◆ **WHAT YOU WILL DO**
The following entries are to be retyped in full, exactly as written.

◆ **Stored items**

Lemma Match_loop_star fuel q v :
  literal q →
  Match_loop (S (S fuel)) ("*"%char :: q) v = Some Matched ↔ ∃ w, v = w ++ q ∧ no_slash w.
Proof.
  intros Hq. cbn [Match_loop]. rewrite scanChunk_star by done. cbv zeta.
  destruct q as [|d q].
  { simpl. setoid_rewrite app_nil_r. unfold no_slash. case_bool_decide; naive_solver. }
  remember (d :: q) as q' eqn:Hq'. rewrite matchChunk_literal by done.
  replace (true && match q' with [] => true | _ => false end) with false by by subst.
  pose proof (star_loop_literal q' v Hq) as Hstar.
  assert ((∃ w, v = w ++ q' ∧ no_slash w) ↔
    v = q' ∨ ∃ c w, v = c :: w ++ q' ∧ no_slash (c :: w)) as Hiff.
  { split.
    - intros ([|c w] & -> & Hns); eauto 10.
    - intros [->|(c & w & -> & Hns)]; [exists []|exists (c :: w)]; (split; [done|]); [|done].
      apply not_elem_of_nil. }
  rewrite Hiff.
  destruct (strip q' v) as [[|e t]|] eqn:Hs; cbn [orb negb].
  - apply strip_Some in Hs. rewrite app_nil_r in Hs. split; [by left|by subst v].
  - apply strip_Some in Hs.
    assert (v ≠ q') as Hne.
    { intros ->. apply (f_equal length) in Hs. rewrite length_app in Hs. simpl in Hs. lia. }
    destruct (star_loop q' true v) as [[t'|r]|]; [| |done].
    + destruct Hstar as [-> ?]. simpl. naive_solver.
    + destruct Hstar as [-> ?]. simpl. naive_solver.
  - assert (v ≠ q') as Hne.
    { intros ->. assert (strip q' q' = Some []) by (apply strip_Some; by rewrite app_nil_r). congruence. }
    destruct (star_loop q' true v) as [[t'|r]|]; [| |done].
    + destruct Hstar as [-> ?]. simpl. naive_solver.
    + destruct Hstar as [-> ?]. simpl. naive_solver.
Qed.

(** A round on a leading literal. *)
Lemma Match_loop_literal_prefix fuel p rest v :
  literal p → (rest = [] ∨ ∃ q, rest = "*"%char :: q) → p ≠ [] →
  Match_loop (S fuel) (p ++ rest) v = Some Matched ↔
    ∃ t, v = p ++ t ∧ (rest = [] → t = []) ∧ Match_loop fuel rest t = Some Matched.
Proof.
  intros Hp Hrest Hne. destruct p as [|e p']; [done|]. remember (e :: p') as p eqn:Hpe.
  assert (scanChunk (p ++ rest) = (false, p, rest)) as Hs.
  { rewrite scanChunk_literal by (subst; done).
    destruct Hrest as [->|[q ->]]; simpl; by rewrite app_nil_r. }
  assert (∃ d l, p ++ rest = d :: l) as (d & l & Hdl) by (subst p; eauto).
  cbn [Match_loop]. rewrite Hdl. rewrite <- Hdl, Hs. cbv zeta. simpl (false && _).
  cbn iota. rewrite matchChunk_literal by done.
  destruct (strip p v) as [t|] eqn:Hst.
  - apply strip_Some in Hst. destruct (match t with [] => true | _ => false end || _) eqn:Hc.
    + split.
      * intros Hm. exists t. split_and!; [done| |done]. intros ->. by destruct t.
      * intros (t' & -> & _ & Hm). by apply app_inv_head in Hst as ->.
    + split; [by intros ?%check_rest_not_matched|].
      intros (t' & -> & Hnil & _). apply app_inv_head in Hst as ->.
      destruct rest; [|destruct t; done]. by rewrite Hnil in Hc by done.
  - split; [by intros ?%check_rest_not_matched|].
    intros (t & Ht & _). apply strip_Some in Ht. congruence.
Qed.

Lemma Match_loop_literal fuel p v :
  literal p → (1 < fuel)%nat → Match_loop fuel p v = Some Matched ↔ v = p.
Proof.
  intros Hp Hf. destruct fuel as [|[|fuel]]; [lia..|].
  destruct p as [|c p]; [apply Match_loop_nil|].
  rewrite <- (app_nil_r (c :: p)) at 1.
  rewrite (Match_loop_literal_prefix _ _ []) by auto.
  setoid_rewrite Match_loop_nil. split.
  - intros (t & -> & _ & ->). by rewrite app_nil_r.
  - intros ->. exists []. by rewrite app_nil_r.
Qed.

Lemma Match_loop_one_star fuel p q v :
  literal p → literal q → (2 < fuel)%nat →
  Match_loop fuel (p ++ "*"%char :: q) v = Some Matched ↔
    ∃ w, v = p ++ w ++ q ∧ no_slash w.
Proof.
  intros Hp Hq Hf. destruct fuel as [|[|[|fuel]]]; [lia..|].
  destruct p as [|c p]; [by apply Match_loop_star|].
  rewrite Match_loop_literal_prefix by eauto.
  assert (∀ t, Match_loop (S (S fuel)) ("*"%char :: q) t = Some Matched ↔
    ∃ w, t = w ++ q ∧ no_slash w) as Hst by (intros t; by apply Match_loop_star).
  setoid_rewrite Hst. split.
  - intros (t & -> & _ & w & -> & Hns). eauto.
  - intros (w & -> & Hns). exists (w ++ q). split_and!; [done|done|by exists w].
Qed.

(** ** The same for strings *)

Definition literal_str (p : string) : Prop := literal (bytes_of p).
Definition no_slash_str (w : string) : Prop := no_slash (bytes_of w).
#[export] Instance literal_str_dec p : Decision (literal_str p).
Proof. unfold literal_str. apply _. Defined.
#[export] Instance no_slash_str_dec w : Decision (no_slash_str w).
Proof. unfold no_slash_str. apply _. Defined.

Definition string_of (b : bytes) : string := String.string_of_list_ascii b.
Lemma bytes_of_string_of b : bytes_of (string_of b) = b.
Proof. apply String.list_ascii_of_string_of_list_ascii. Qed.
Lemma string_of_bytes_of s : string_of (bytes_of s) = s.
Proof. apply String.string_of_list_ascii_of_string. Qed.
#[export] Instance bytes_of_inj : Inj (=) (=) bytes_of.
Proof. intros s t H. by rewrite <- (string_of_bytes_of s), H, string_of_bytes_of. Qed.
Lemma bytes_of_app s t : bytes_of (s +:+ t) = bytes_of s ++ bytes_of t.
Proof. induction s as [|c s IH]; simpl; [done|]. unfold bytes_of in *. simpl. by rewrite IH. Qed.

Lemma Match_literal p v :
  literal_str p → Match p v = Some Matched ↔ v = p.
Proof.
  intros Hp. destruct (decide (p = "")) as [->|Hne].
  { unfold Match. simpl. destruct v; simpl; naive_solver. }
  unfold Match. rewrite Match_loop_literal; [|done|by destruct p; simpl; [|lia]].
  split; [apply (inj _)|by intros ->].
Qed.

Lemma Match_one_star p q v :
  literal_str p → literal_str q → p ≠ "" ∨ q ≠ "" →
  Match (p +:+ "*" +:+ q) v = Some Matched ↔ ∃ w, v = p +:+ w +:+ q ∧ no_slash_str w.
Proof.
  intros Hp Hq Hne. unfold Match. rewrite !bytes_of_app.
  change (bytes_of "*" ++ bytes_of q) with ("*"%char :: bytes_of q).
  rewrite Match_loop_one_star; [|done..|].
  - split.
    + intros (w & Hv & Hns). exists (string_of w). unfold no_slash_str.
      rewrite bytes_of_string_of. split; [|done]. apply (inj bytes_of).
      by rewrite !bytes_of_app, bytes_of_string_of.
    + intros (w & -> & Hns). exists (bytes_of w). by rewrite !bytes_of_app.
  - rewrite <- length_bytes_of, !bytes_of_app, !length_app, !length_bytes_of. simpl.
    destruct Hne as [H|H]; [destruct p|destruct q]; simpl; try done; lia.
Qed.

◆ **YOUR SOLUTION**
Lemma Match_loop_star fuel q v :
  literal q →
  Match_loop (S (S fuel)) ("*"%char :: q) v = Some Matched ↔ ∃ w, v = w ++ q ∧ no_slash w.
Proof.
  intros Hq. cbn [Match_loop]. rewrite scanChunk_star by done. cbv zeta.
  destruct q as [|d q].
  { simpl. setoid_rewrite app_nil_r. unfold no_slash. case_bool_decide; naive_solver. }
  remember (d :: q) as q' eqn:Hq'. rewrite matchChunk_literal by done.
  replace (true && match q' with [] => true | _ => false end) with false by by subst.
  pose proof (star_loop_literal q' v Hq) as Hstar.
  assert ((∃ w, v = w ++ q' ∧ no_slash w) ↔
    v = q' ∨ ∃ c w, v = c :: w ++ q' ∧ no_slash (c :: w)) as Hiff.
  { split.
    - intros ([|c w] & -> & Hns); eauto 10.
    - intros [->|(c & w & -> & Hns)]; [exists []|exists (c :: w)]; (split; [done|]); [|done].
      apply not_elem_of_nil. }
  rewrite Hiff.
  destruct (strip q' v) as [[|e t]|] eqn:Hs; cbn [orb negb].
  - apply strip_Some in Hs. rewrite app_nil_r in Hs. split; [by left|by subst v].
  - apply strip_Some in Hs.
    assert (v ≠ q') as Hne.
    { intros ->. apply (f_equal length) in Hs. rewrite length_app in Hs. simpl in Hs. lia. }
    destruct (star_loop q' true v) as [[t'|r]|]; [| |done].
    + destruct Hstar as [-> ?]. simpl. naive_solver.
    + destruct Hstar as [-> ?]. simpl. naive_solver.
  - assert (v ≠ q') as Hne.
    { intros ->. assert (strip q' q' = Some []) by (apply strip_Some; by rewrite app_nil_r). congruence. }
    destruct (star_loop q' true v) as [[t'|r]|]; [| |done].
    + destruct Hstar as [-> ?]. simpl. naive_solver.
    + destruct Hstar as [-> ?]. simpl. naive_solver.
Qed.

(** A round on a leading literal. *)
Lemma Match_loop_literal_prefix fuel p rest v :
  literal p → (rest = [] ∨ ∃ q, rest = "*"%char :: q) → p ≠ [] →
  Match_loop (S fuel) (p ++ rest) v = Some Matched ↔
    ∃ t, v = p ++ t ∧ (rest = [] → t = []) ∧ Match_loop fuel rest t = Some Matched.
Proof.
  intros Hp Hrest Hne. destruct p as [|e p']; [done|]. remember (e :: p') as p eqn:Hpe.
  assert (scanChunk (p ++ rest) = (false, p, rest)) as Hs.
  { rewrite scanChunk_literal by (subst; done).
    destruct Hrest as [->|[q ->]]; simpl; by rewrite app_nil_r. }
  assert (∃ d l, p ++ rest = d :: l) as (d & l & Hdl) by (subst p; eauto).
  cbn [Match_loop]. rewrite Hdl. rewrite <- Hdl, Hs. cbv zeta. simpl (false && _).
  cbn iota. rewrite matchChunk_literal by done.
  destruct (strip p v) as [t|] eqn:Hst.
  - apply strip_Some in Hst. destruct (match t with [] => true | _ => false end || _) eqn:Hc.
    + split.
      * intros Hm. exists t. split_and!; [done| |done]. intros ->. by destruct t.
      * intros (t' & -> & _ & Hm). by apply app_inv_head in Hst as ->.
    + split; [by intros ?%check_rest_not_matched|].
      intros (t' & -> & Hnil & _). apply app_inv_head in Hst as ->.
      destruct rest; [|destruct t; done]. by rewrite Hnil in Hc by done.
  - split; [by intros ?%check_rest_not_matched|].
    intros (t & Ht & _). apply strip_Some in Ht. congruence.
Qed.

Lemma Match_loop_literal fuel p v :
  literal p → (1 < fuel)%nat → Match_loop fuel p v = Some Matched ↔ v = p.
Proof.
  intros Hp Hf. destruct fuel as [|[|fuel]]; [lia..|].
  destruct p as [|c p]; [apply Match_loop_nil|].
  rewrite <- (app_nil_r (c :: p)) at 1.
  rewrite (Match_loop_literal_prefix _ _ []) by auto.
  setoid_rewrite Match_loop_nil. split.
  - intros (t & -> & _ & ->). by rewrite app_nil_r.
  - intros ->. exists []. by rewrite app_nil_r.
Qed.

Lemma Match_loop_one_star fuel p q v :
  literal p → literal q → (2 < fuel)%nat →
  Match_loop fuel (p ++ "*"%char :: q) v = Some Matched ↔
    ∃ w, v = p ++ w ++ q ∧ no_slash w.
Proof.
  intros Hp Hq Hf. destruct fuel as [|[|[|fuel]]]; [lia..|].
  destruct p as [|c p]; [by apply Match_loop_star|].
  rewrite Match_loop_literal_prefix by eauto.
  assert (∀ t, Match_loop (S (S fuel)) ("*"%char :: q) t = Some Matched ↔
    ∃ w, t = w ++ q ∧ no_slash w) as Hst by (intros t; by apply Match_loop_star).
  setoid_rewrite Hst. split.
  - intros (t & -> & _ & w & -> & Hns). eauto.
  - intros (w & -> & Hns). exists (w ++ q). split_and!; [done|done|by exists w].
Qed.

(** ** The same for strings *)

Definition literal_str (p : string) : Prop := literal (bytes_of p).
Definition no_slash_str (w : string) : Prop := no_slash (bytes_of w).
#[export] Instance literal_str_dec p : Decision (literal_str p).
Proof. unfold literal_str. apply _. Defined.
#[export] Instance no_slash_str_dec w : Decision (no_slash_str w).
Proof. unfold no_slash_str. apply _. Defined.

Definition string_of (b : bytes) : string := String.string_of_list_ascii b.
Lemma bytes_of_string_of b : bytes_of (string_of b) = b.
Proof. apply String.list_ascii_of_string_of_list_ascii. Qed.
Lemma string_of_bytes_of s : string_of (bytes_of s) = s.
Proof. apply String.string_of_list_ascii_of_string. Qed.
#[export] Instance bytes_of_inj : Inj (=) (=) bytes_of.
Proof. intros s t H. by rewrite <- (string_of_bytes_of s), H, string_of_bytes_of. Qed.
Lemma bytes_of_app s t : bytes_of (s +:+ t) = bytes_of s ++ bytes_of t.
Proof. induction s as [|c s IH]; simpl; [done|]. unfold bytes_of in *. simpl. by rewrite IH. Qed.

Lemma Match_literal p v :
  literal_str p → Match p v = Some Matched ↔ v = p.
Proof.
  intros Hp. destruct (decide (p = "")) as [->|Hne].
  { unfold Match. simpl. destruct v; simpl; naive_solver. }
  unfold Match. rewrite Match_loop_literal; [|done|by destruct p; simpl; [|lia]].
  split; [apply (inj _)|by intros ->].
Qed.

Lemma Match_one_star p q v :
  literal_str p → literal_str q → p ≠ "" ∨ q ≠ "" →
  Match (p +:+ "*" +:+ q) v = Some Matched ↔ ∃ w, v = p +:+ w +:+ q ∧ no_slash_str w.
Proof.
  intros Hp Hq Hne. unfold Match. rewrite !bytes_of_app.
  change (bytes_of "*" ++ bytes_of q) with ("*"%char :: bytes_of q).
  rewrite Match_loop_one_star; [|done..|].
  - split.
    + intros (w & Hv & Hns). exists (string_of w). unfold no_slash_str.
      rewrite bytes_of_string_of. split; [|done]. apply (inj bytes_of).
      by rewrite !bytes_of_app, bytes_of_string_of.
    + intros (w & -> & Hns). exists (bytes_of w). by rewrite !bytes_of_app.
  - rewrite <- length_bytes_of, !bytes_of_app, !length_app, !length_bytes_of. simpl.
    destruct Hne as [H|H]; [destruct p|destruct q]; simpl; try done; lia.
Qed.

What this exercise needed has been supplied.